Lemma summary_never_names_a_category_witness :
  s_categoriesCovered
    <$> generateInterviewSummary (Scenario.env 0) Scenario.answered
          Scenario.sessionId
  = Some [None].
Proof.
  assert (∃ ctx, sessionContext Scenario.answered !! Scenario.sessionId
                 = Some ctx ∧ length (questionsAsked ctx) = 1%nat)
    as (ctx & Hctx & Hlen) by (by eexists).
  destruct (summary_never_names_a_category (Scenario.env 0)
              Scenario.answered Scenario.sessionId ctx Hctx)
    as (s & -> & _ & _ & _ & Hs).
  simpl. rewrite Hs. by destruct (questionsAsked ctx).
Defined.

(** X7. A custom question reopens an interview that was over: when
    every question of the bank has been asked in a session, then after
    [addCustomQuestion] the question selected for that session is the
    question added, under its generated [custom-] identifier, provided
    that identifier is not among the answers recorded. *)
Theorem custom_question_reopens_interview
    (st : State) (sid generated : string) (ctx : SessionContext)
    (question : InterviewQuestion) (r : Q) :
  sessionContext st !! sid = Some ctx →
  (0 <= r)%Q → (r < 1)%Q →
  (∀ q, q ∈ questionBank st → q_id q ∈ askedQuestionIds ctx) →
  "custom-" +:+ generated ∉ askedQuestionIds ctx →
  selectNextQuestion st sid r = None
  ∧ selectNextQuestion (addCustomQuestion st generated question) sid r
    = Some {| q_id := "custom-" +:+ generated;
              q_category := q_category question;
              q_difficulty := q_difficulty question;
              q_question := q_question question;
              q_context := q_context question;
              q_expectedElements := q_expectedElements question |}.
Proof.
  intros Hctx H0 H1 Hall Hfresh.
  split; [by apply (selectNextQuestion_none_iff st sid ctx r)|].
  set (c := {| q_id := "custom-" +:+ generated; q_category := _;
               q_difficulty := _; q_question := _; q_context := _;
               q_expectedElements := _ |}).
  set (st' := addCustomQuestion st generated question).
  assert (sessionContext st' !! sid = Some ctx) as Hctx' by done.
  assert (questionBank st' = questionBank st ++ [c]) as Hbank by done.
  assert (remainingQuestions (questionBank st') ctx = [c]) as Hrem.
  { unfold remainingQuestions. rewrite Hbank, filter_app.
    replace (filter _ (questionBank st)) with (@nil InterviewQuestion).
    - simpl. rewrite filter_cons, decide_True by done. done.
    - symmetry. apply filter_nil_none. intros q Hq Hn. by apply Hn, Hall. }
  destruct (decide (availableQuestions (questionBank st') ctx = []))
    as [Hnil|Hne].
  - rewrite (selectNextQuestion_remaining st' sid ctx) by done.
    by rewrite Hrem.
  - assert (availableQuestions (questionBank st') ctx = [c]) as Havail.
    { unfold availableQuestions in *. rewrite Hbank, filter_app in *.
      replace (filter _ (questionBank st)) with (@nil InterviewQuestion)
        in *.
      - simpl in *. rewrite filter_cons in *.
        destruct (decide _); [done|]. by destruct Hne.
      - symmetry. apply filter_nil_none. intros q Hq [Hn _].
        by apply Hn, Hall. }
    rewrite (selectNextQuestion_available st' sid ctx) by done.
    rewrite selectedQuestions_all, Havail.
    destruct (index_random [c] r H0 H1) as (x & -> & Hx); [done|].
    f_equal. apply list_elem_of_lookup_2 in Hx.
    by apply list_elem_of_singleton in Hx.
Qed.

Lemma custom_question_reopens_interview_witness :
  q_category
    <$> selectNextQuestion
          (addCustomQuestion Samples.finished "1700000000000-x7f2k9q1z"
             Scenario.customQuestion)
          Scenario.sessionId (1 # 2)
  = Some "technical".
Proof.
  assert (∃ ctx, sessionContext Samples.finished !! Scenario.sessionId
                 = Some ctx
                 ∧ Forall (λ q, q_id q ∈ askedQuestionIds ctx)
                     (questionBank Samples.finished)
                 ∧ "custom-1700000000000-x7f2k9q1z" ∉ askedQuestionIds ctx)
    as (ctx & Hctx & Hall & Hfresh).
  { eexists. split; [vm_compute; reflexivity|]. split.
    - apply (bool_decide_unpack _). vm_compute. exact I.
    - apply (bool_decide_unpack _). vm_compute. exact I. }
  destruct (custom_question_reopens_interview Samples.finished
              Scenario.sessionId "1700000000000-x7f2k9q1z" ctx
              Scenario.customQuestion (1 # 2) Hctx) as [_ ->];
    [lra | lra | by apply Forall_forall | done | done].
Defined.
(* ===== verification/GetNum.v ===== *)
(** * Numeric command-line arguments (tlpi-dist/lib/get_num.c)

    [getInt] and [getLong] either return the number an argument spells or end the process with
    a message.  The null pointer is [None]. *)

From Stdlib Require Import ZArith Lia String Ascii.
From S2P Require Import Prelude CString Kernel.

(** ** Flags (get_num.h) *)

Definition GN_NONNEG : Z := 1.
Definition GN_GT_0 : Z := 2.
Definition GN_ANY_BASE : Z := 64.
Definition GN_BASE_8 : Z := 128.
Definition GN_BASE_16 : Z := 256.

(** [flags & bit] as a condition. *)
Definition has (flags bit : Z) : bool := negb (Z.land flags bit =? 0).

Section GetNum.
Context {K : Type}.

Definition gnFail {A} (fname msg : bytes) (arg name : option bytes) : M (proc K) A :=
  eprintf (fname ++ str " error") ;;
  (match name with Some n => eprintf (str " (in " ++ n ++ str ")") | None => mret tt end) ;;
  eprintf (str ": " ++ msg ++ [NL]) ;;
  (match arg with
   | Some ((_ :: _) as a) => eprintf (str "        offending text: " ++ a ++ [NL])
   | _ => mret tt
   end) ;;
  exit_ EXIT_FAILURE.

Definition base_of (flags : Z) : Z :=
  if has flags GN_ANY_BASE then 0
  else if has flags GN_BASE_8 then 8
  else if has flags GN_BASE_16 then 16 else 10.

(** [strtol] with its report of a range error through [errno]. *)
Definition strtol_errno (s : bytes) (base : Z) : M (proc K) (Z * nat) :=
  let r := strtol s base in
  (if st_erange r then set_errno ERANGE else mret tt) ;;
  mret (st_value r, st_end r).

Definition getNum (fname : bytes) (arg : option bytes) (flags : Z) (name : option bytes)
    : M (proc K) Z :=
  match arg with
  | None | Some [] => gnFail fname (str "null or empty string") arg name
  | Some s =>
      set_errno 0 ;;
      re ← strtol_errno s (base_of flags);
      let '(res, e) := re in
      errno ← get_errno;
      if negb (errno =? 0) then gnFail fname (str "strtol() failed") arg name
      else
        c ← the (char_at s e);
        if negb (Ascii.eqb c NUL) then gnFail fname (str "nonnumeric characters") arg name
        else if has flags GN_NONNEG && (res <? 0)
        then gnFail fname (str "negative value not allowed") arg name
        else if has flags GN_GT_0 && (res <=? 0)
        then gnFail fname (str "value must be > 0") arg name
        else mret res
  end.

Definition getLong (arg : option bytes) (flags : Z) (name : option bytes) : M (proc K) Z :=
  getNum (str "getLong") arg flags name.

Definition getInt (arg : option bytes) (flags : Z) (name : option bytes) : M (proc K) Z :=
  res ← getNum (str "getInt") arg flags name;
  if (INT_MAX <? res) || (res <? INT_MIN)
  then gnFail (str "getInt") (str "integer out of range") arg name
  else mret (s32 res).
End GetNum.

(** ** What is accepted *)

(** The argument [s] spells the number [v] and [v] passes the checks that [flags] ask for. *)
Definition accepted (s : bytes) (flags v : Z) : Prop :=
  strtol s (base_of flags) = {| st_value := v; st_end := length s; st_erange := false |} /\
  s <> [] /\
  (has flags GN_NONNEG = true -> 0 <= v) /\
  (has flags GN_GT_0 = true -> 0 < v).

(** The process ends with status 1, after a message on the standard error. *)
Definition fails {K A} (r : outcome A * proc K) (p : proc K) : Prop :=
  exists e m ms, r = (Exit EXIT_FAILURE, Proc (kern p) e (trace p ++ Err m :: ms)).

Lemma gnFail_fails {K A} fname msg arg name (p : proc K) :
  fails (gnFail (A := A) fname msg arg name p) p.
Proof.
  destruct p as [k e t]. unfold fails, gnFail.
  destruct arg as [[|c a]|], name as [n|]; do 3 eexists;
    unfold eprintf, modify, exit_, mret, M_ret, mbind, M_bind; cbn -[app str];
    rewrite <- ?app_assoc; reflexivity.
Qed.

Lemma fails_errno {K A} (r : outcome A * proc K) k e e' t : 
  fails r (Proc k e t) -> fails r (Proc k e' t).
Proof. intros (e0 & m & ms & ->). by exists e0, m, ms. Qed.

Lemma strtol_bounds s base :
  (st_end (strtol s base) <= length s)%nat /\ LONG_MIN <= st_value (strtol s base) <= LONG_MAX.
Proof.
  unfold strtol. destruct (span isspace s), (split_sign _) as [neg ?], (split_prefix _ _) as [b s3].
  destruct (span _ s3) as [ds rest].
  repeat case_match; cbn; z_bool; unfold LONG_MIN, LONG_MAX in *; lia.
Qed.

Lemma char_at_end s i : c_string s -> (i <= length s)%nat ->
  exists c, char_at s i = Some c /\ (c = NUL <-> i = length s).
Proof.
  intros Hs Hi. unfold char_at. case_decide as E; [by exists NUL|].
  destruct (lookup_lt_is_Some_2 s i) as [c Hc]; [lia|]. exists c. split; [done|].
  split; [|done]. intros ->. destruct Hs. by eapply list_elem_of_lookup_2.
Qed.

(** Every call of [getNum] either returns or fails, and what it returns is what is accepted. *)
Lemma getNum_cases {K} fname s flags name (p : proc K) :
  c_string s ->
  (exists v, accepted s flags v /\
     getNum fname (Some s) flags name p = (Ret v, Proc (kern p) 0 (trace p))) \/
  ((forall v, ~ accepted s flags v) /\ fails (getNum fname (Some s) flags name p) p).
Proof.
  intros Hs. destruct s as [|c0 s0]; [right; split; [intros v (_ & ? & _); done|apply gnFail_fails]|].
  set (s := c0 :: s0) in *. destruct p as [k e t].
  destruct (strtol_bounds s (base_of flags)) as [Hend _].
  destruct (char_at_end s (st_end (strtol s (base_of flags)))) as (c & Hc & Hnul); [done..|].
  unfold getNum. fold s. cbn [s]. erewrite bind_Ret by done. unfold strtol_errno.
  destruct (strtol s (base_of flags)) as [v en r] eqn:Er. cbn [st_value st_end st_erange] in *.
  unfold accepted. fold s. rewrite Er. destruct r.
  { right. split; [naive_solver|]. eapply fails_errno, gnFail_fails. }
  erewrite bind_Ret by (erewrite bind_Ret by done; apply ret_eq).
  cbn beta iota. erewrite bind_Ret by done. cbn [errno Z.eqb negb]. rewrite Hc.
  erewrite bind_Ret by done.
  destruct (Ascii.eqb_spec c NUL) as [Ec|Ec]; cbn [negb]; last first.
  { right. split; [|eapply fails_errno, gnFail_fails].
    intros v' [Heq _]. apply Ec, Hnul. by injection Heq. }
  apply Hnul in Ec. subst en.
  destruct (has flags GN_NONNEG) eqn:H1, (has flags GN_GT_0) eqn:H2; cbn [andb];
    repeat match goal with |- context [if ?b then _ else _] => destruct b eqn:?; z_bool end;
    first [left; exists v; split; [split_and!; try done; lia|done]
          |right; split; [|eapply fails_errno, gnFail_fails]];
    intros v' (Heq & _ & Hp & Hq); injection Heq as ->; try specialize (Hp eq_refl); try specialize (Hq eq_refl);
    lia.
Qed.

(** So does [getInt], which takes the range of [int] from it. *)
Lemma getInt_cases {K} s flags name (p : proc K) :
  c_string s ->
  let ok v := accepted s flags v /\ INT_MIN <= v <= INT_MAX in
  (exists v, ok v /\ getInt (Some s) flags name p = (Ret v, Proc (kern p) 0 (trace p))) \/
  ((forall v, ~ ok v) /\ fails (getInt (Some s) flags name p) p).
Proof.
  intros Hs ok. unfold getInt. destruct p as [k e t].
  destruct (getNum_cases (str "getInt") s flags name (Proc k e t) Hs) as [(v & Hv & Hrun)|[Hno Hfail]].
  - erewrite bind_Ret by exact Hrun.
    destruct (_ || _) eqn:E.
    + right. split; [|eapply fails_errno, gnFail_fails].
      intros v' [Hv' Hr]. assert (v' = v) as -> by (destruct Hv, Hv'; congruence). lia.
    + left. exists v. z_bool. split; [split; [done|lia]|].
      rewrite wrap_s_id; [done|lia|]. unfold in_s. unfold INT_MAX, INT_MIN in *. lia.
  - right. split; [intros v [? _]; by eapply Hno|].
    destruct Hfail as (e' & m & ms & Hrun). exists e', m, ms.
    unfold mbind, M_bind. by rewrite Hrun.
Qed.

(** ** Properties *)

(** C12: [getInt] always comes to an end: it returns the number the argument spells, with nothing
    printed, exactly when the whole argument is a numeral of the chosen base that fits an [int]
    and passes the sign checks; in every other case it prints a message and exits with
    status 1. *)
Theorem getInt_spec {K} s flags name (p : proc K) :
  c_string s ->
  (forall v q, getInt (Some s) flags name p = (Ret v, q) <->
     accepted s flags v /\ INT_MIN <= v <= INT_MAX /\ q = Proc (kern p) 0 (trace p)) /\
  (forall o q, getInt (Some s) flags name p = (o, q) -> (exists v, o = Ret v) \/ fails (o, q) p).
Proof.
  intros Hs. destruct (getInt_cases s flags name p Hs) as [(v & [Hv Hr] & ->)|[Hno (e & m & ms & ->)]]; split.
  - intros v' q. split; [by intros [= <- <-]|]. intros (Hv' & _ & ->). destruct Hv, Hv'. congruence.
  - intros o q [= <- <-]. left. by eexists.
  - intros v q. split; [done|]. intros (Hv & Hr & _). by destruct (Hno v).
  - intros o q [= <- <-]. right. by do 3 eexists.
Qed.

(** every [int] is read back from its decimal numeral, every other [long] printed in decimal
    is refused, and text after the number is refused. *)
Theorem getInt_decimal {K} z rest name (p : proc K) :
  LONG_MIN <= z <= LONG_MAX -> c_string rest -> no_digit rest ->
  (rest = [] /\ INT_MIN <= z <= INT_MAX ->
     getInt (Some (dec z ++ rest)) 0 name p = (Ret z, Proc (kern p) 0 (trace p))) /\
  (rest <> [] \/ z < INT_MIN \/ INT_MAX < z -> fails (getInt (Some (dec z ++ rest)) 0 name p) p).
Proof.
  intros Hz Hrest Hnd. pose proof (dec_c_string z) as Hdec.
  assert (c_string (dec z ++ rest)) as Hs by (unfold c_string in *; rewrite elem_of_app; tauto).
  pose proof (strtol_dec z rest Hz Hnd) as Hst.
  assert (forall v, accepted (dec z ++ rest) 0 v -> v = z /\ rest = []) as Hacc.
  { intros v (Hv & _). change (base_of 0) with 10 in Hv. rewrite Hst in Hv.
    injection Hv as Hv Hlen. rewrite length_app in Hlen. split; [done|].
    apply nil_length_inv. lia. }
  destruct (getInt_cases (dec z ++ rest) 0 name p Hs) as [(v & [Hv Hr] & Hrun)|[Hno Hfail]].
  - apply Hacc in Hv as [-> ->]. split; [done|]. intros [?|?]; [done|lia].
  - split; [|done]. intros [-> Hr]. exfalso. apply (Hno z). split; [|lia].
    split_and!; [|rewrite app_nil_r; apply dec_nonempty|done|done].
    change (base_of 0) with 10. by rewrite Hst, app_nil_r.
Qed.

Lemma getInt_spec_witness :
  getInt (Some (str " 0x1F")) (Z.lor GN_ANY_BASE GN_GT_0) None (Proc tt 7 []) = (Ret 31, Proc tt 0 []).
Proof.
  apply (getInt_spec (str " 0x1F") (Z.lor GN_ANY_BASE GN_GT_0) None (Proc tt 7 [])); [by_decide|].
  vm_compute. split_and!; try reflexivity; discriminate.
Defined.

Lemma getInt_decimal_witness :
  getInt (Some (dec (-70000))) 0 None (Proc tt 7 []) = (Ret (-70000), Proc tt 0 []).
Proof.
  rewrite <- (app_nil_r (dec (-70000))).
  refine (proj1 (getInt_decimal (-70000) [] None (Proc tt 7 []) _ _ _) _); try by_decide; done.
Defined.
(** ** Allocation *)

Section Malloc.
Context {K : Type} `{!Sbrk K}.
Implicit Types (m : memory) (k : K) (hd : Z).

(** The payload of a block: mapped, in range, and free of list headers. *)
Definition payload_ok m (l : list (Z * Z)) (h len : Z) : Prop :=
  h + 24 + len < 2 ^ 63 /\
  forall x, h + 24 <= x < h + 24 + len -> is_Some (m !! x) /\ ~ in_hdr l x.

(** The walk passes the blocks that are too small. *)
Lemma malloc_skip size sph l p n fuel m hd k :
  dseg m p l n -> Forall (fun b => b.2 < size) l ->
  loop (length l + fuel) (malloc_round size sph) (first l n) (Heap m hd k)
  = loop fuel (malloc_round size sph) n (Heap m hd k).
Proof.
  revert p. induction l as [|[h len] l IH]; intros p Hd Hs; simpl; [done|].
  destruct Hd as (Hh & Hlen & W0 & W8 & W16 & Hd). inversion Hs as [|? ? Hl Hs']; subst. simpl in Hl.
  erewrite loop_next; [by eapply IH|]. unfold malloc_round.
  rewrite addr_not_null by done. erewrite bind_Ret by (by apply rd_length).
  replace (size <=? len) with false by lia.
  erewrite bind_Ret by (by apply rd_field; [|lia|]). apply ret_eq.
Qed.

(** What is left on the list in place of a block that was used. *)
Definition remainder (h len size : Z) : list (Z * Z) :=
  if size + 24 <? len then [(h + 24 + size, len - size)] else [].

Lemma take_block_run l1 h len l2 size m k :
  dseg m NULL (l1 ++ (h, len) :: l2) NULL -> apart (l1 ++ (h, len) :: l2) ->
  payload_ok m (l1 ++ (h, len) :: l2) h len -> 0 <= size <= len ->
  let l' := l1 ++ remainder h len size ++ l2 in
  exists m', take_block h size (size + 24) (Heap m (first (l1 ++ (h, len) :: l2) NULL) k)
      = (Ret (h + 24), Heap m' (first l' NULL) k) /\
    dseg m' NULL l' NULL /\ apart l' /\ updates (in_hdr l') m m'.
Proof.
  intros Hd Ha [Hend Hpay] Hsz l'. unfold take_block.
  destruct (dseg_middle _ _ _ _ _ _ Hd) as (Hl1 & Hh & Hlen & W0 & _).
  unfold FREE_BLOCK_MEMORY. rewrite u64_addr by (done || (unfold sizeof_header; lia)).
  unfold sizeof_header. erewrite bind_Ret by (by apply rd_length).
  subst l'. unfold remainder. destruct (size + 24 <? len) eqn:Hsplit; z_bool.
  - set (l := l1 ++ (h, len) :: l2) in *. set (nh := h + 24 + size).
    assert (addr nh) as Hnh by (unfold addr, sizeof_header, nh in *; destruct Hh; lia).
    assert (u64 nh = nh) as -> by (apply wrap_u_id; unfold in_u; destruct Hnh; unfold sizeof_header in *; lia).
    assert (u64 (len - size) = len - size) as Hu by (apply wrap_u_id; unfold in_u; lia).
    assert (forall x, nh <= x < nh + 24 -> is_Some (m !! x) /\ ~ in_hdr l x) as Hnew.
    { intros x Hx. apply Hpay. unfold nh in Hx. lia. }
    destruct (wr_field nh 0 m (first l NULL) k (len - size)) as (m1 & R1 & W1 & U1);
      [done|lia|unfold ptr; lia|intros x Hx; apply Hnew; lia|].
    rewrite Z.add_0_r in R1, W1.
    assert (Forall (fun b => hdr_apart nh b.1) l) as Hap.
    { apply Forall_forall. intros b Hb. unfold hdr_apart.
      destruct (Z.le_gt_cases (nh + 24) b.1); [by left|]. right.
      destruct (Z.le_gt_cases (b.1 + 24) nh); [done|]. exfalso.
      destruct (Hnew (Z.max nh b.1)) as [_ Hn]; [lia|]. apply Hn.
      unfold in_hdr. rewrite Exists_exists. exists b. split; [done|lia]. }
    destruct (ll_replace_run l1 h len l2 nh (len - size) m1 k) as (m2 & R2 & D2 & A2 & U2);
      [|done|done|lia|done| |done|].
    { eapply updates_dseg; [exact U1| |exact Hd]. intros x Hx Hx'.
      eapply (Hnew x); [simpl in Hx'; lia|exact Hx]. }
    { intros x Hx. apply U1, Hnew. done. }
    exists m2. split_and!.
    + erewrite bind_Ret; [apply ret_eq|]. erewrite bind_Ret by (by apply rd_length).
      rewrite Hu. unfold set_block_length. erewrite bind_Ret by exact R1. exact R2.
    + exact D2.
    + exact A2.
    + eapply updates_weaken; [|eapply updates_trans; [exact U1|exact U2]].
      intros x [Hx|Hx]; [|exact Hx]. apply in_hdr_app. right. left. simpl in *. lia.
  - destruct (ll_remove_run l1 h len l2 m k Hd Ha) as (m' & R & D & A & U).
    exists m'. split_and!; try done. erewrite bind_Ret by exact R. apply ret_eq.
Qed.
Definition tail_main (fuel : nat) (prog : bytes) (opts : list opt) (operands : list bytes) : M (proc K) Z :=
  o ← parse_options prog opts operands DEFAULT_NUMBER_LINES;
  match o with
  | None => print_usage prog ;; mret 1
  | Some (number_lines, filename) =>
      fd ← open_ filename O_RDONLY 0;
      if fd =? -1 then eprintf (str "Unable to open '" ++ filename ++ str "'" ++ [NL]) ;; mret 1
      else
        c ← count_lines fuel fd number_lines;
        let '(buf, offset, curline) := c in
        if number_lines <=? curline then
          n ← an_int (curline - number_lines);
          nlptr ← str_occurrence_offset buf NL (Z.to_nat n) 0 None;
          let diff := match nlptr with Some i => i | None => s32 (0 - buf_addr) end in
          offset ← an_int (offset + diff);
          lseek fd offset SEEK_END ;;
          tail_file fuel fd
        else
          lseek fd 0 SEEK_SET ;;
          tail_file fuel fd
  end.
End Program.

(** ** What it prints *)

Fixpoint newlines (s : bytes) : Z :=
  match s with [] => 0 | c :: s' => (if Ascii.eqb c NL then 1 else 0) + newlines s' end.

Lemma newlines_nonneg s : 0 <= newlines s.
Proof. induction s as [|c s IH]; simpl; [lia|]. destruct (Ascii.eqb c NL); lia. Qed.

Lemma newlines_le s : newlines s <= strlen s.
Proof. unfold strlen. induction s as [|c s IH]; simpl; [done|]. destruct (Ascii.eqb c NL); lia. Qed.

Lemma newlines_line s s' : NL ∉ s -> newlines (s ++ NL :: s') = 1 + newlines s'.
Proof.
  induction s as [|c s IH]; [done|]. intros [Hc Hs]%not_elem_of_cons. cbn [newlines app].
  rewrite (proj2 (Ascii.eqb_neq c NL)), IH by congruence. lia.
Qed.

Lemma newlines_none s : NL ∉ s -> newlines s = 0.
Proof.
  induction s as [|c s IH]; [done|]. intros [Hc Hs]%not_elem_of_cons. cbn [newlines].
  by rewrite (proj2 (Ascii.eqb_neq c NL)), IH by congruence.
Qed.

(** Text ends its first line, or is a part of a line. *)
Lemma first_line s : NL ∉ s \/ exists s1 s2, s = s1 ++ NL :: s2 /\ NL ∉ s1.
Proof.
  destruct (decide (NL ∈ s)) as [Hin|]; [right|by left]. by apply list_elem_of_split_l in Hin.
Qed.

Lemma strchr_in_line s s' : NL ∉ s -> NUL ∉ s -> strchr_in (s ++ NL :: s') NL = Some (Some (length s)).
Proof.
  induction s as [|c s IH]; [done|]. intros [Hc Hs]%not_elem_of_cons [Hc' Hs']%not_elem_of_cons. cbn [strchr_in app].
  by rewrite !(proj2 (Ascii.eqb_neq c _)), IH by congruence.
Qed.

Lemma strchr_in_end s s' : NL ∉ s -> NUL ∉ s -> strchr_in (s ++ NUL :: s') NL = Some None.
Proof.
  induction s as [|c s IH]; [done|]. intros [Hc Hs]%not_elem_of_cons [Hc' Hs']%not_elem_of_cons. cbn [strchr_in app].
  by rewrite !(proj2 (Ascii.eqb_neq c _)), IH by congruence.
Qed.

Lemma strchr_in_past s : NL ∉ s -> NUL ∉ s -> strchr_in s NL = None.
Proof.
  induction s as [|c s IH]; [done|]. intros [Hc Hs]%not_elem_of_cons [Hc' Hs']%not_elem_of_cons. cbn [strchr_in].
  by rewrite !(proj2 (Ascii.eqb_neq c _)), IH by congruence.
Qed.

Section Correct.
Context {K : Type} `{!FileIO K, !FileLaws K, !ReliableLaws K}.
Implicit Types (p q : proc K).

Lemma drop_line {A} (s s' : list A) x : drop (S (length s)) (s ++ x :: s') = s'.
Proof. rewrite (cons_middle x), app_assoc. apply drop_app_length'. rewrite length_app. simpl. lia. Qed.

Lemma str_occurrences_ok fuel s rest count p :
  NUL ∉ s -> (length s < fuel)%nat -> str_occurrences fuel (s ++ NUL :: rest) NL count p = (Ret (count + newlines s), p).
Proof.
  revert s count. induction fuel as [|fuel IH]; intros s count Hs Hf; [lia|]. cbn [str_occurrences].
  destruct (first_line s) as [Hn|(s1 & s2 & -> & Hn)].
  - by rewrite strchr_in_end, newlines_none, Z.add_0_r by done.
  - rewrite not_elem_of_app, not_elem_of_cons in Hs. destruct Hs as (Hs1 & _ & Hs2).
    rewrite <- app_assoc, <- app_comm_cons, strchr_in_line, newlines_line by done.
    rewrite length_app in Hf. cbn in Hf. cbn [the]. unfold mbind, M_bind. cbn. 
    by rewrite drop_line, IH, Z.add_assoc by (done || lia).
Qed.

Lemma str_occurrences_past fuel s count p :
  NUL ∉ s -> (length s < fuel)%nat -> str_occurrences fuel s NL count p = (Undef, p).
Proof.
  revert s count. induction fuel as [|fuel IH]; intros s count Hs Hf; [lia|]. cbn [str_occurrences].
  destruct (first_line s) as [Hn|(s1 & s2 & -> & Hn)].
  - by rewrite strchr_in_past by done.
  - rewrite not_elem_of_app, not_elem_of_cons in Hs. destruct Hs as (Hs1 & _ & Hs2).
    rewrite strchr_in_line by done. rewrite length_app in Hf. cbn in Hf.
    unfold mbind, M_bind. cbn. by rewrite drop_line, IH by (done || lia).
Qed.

++++++++

| Assignment |
Of the lines above, extract only those from the line with "Lemma char_at_end s" to the line with "apply Hnul in Ec. subst en.", both included, exactly as written.

| Solution to this exercise |
Lemma char_at_end s i : c_string s -> (i <= length s)%nat ->
  exists c, char_at s i = Some c /\ (c = NUL <-> i = length s).
Proof.
  intros Hs Hi. unfold char_at. case_decide as E; [by exists NUL|].
  destruct (lookup_lt_is_Some_2 s i) as [c Hc]; [lia|]. exists c. split; [done|].
  split; [|done]. intros ->. destruct Hs. by eapply list_elem_of_lookup_2.
Qed.

(** Every call of [getNum] either returns or fails, and what it returns is what is accepted. *)
Lemma getNum_cases {K} fname s flags name (p : proc K) :
  c_string s ->
  (exists v, accepted s flags v /\
     getNum fname (Some s) flags name p = (Ret v, Proc (kern p) 0 (trace p))) \/
  ((forall v, ~ accepted s flags v) /\ fails (getNum fname (Some s) flags name p) p).
Proof.
  intros Hs. destruct s as [|c0 s0]; [right; split; [intros v (_ & ? & _); done|apply gnFail_fails]|].
  set (s := c0 :: s0) in *. destruct p as [k e t].
  destruct (strtol_bounds s (base_of flags)) as [Hend _].
  destruct (char_at_end s (st_end (strtol s (base_of flags)))) as (c & Hc & Hnul); [done..|].
  unfold getNum. fold s. cbn [s]. erewrite bind_Ret by done. unfold strtol_errno.
  destruct (strtol s (base_of flags)) as [v en r] eqn:Er. cbn [st_value st_end st_erange] in *.
  unfold accepted. fold s. rewrite Er. destruct r.
  { right. split; [naive_solver|]. eapply fails_errno, gnFail_fails. }
  erewrite bind_Ret by (erewrite bind_Ret by done; apply ret_eq).
  cbn beta iota. erewrite bind_Ret by done. cbn [errno Z.eqb negb]. rewrite Hc.
  erewrite bind_Ret by done.
  destruct (Ascii.eqb_spec c NUL) as [Ec|Ec]; cbn [negb]; last first.
  { right. split; [|eapply fails_errno, gnFail_fails].
    intros v' [Heq _]. apply Ec, Hnul. by injection Heq. }
  apply Hnul in Ec. subst en.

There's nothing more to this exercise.